Data to examine:
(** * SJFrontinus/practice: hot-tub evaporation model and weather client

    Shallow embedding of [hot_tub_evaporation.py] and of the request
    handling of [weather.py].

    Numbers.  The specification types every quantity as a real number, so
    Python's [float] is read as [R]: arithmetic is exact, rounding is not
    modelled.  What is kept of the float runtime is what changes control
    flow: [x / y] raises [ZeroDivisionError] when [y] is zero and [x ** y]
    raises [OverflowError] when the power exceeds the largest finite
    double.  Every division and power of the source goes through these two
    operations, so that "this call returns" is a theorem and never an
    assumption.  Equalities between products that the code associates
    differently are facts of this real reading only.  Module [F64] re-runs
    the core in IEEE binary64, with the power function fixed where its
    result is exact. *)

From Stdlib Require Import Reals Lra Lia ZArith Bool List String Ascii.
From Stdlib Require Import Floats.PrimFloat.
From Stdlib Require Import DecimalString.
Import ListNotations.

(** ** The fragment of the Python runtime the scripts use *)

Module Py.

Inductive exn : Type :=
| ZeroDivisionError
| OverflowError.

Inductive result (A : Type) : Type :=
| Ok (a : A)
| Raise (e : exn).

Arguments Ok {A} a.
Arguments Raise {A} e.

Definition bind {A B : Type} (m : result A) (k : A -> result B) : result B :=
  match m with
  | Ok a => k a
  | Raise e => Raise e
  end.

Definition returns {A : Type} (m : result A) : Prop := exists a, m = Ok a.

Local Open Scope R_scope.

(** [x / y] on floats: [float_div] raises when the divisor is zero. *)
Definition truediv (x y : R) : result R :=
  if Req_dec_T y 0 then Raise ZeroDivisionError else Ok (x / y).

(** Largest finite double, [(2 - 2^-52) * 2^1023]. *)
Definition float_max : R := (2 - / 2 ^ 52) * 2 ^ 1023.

---

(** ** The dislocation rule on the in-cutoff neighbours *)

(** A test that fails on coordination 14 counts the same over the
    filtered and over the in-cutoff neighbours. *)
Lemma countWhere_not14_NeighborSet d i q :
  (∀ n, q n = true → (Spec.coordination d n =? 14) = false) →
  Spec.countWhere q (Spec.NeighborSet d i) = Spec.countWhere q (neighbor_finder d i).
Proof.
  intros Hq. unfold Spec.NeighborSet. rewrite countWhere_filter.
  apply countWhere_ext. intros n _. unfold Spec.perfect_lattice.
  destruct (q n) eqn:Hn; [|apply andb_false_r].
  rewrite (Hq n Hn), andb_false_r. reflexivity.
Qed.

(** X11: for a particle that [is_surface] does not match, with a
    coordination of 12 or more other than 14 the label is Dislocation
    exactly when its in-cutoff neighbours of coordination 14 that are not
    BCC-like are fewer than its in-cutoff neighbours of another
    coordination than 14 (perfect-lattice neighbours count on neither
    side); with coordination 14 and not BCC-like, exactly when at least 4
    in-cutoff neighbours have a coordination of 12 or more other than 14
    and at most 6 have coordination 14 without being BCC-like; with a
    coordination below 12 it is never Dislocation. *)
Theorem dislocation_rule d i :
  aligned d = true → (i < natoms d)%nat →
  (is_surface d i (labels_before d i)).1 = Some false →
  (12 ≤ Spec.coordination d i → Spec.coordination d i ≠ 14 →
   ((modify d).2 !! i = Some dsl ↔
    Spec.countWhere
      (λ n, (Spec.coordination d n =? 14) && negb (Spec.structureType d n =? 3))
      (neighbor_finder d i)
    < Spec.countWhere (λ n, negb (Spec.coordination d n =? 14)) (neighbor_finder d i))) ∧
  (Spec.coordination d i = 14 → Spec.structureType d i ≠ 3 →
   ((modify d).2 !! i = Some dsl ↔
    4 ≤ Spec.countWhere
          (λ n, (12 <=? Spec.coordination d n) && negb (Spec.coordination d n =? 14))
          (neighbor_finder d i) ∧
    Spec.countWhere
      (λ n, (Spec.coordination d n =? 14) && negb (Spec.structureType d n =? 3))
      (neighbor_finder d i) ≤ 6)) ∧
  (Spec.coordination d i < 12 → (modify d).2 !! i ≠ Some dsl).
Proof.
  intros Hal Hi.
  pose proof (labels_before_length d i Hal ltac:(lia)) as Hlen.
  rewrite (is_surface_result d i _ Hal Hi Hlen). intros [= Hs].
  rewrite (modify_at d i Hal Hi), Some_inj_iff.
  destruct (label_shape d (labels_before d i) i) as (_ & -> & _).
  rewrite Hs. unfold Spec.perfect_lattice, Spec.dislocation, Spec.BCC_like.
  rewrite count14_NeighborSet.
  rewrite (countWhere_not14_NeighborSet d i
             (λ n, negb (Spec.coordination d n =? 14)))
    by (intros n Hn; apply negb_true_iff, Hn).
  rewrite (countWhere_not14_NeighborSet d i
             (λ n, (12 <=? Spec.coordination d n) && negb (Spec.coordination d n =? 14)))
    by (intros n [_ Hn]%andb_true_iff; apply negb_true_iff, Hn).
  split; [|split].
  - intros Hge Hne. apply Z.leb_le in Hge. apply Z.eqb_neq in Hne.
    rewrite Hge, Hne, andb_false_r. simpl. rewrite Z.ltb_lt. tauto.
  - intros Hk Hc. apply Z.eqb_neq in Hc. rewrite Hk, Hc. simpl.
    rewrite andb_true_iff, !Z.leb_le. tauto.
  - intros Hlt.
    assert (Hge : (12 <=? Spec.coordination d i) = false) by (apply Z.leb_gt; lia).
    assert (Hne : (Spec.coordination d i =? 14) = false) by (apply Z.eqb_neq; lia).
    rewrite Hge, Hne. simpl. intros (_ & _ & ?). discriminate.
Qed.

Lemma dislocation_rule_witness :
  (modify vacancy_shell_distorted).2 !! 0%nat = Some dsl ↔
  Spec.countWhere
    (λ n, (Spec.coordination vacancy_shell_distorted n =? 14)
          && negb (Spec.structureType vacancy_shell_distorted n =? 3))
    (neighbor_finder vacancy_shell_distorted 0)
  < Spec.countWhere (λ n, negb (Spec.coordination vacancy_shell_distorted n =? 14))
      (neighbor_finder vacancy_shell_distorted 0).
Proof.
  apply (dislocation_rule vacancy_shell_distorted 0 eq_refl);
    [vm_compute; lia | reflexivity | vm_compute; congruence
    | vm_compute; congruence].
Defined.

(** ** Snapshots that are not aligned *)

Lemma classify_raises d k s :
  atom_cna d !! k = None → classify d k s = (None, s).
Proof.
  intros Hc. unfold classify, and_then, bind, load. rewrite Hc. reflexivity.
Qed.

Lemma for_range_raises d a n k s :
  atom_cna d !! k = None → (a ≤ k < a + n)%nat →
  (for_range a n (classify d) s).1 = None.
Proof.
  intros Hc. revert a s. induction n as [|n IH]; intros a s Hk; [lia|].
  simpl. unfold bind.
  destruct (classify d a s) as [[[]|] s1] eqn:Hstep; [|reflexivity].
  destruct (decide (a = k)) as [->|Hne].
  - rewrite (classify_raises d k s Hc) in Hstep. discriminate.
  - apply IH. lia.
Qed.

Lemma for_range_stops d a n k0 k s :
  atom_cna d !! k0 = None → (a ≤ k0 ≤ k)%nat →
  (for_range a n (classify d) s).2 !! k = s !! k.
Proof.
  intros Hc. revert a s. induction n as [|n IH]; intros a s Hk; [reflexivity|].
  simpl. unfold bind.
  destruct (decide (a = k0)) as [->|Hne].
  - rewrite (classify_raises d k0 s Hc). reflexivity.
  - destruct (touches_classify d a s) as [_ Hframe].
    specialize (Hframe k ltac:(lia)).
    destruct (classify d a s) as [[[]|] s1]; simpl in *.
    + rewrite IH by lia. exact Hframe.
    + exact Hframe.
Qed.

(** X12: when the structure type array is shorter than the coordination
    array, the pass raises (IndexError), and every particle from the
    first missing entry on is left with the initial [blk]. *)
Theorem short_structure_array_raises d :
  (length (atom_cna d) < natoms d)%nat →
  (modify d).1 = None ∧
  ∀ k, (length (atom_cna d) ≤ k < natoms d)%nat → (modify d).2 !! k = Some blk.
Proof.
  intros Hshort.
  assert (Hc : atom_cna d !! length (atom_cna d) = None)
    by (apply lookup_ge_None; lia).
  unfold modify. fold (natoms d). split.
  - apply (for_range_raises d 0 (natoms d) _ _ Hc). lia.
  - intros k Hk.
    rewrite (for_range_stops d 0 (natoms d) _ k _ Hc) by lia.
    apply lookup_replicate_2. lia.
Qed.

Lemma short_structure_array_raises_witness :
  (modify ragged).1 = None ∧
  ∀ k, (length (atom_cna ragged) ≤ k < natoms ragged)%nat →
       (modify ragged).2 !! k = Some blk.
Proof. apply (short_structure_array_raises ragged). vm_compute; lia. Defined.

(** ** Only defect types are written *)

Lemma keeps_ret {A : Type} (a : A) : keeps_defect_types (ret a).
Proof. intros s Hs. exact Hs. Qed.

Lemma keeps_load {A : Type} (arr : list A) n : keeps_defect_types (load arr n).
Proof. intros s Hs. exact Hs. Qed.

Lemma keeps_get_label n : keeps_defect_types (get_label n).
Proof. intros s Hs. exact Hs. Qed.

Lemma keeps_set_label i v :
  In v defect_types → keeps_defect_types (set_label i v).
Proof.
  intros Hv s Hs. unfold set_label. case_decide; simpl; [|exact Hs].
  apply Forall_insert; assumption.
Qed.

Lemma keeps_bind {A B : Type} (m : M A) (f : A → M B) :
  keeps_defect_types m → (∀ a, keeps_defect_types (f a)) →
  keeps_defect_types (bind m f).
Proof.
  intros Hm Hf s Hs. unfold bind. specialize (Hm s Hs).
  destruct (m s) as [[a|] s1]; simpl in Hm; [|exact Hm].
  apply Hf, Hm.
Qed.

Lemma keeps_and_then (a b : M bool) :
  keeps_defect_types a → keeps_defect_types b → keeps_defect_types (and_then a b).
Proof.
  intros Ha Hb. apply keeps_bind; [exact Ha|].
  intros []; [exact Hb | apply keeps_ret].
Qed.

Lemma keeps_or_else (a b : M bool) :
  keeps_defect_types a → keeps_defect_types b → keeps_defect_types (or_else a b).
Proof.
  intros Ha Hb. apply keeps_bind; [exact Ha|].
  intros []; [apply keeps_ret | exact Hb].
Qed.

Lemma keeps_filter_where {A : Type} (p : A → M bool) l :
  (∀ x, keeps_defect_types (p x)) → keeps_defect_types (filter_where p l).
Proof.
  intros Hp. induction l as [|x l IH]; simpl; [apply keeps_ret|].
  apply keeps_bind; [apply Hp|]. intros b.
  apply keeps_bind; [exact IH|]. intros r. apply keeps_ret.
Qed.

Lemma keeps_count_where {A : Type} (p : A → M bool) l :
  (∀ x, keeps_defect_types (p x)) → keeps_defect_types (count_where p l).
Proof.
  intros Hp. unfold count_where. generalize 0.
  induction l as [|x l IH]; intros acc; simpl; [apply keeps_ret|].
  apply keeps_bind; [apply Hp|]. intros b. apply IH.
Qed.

---

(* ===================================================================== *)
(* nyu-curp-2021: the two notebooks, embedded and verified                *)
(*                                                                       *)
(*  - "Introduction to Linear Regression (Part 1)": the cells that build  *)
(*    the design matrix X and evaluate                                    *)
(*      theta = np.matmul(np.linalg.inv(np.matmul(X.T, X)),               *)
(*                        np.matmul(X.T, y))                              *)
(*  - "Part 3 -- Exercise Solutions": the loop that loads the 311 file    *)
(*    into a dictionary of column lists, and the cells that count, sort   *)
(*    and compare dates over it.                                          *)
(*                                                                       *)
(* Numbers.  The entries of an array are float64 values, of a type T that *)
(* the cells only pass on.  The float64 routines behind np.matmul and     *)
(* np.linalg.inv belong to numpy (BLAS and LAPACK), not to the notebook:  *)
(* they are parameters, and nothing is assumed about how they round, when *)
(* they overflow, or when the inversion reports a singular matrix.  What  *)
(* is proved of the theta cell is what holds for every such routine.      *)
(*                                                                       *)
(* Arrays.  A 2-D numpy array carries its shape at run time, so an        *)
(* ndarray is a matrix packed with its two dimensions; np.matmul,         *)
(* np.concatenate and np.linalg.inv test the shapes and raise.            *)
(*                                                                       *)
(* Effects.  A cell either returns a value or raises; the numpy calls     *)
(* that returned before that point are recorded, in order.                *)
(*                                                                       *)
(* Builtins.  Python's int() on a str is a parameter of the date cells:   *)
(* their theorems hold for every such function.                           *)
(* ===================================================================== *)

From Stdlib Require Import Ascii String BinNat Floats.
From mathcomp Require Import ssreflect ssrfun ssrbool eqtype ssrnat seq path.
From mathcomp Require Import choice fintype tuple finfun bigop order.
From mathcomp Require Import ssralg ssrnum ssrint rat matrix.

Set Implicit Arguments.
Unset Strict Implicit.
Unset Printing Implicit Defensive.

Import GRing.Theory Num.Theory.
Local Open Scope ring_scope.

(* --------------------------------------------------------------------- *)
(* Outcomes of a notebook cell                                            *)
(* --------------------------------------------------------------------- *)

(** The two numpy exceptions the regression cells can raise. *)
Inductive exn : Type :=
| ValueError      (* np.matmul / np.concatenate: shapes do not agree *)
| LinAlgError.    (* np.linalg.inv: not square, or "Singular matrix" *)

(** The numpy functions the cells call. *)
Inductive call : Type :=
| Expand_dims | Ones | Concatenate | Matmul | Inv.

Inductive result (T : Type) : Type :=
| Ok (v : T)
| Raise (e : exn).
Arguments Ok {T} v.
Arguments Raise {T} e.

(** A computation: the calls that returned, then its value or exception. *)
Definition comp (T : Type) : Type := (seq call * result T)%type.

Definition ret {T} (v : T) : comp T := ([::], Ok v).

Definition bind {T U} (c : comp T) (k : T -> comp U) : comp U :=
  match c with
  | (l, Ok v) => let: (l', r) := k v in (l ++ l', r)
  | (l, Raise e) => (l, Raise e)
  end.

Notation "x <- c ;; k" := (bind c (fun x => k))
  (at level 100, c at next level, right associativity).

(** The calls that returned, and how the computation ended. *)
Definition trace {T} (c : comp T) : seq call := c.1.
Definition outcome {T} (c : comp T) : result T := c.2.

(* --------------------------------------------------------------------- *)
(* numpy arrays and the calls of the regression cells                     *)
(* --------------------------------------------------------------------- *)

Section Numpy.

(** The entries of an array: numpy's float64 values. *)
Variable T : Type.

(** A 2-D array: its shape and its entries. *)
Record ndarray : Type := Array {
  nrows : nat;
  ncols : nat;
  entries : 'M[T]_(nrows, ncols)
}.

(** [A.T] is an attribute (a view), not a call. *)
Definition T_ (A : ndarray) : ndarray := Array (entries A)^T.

Task goal: What are the lines above, starting at the one with "through these two" and ending at the one with "Import ListNotations."? Give them again exactly, and only them.

Task answer:
    double.  Every division and power of the source goes through these two
    operations, so that "this call returns" is a theorem and never an
    assumption.  Equalities between products that the code associates
    differently are facts of this real reading only.  Module [F64] re-runs
    the core in IEEE binary64, with the power function fixed where its
    result is exact. *)

From Stdlib Require Import Reals Lra Lia ZArith Bool List String Ascii.
From Stdlib Require Import Floats.PrimFloat.
From Stdlib Require Import DecimalString.
Import ListNotations.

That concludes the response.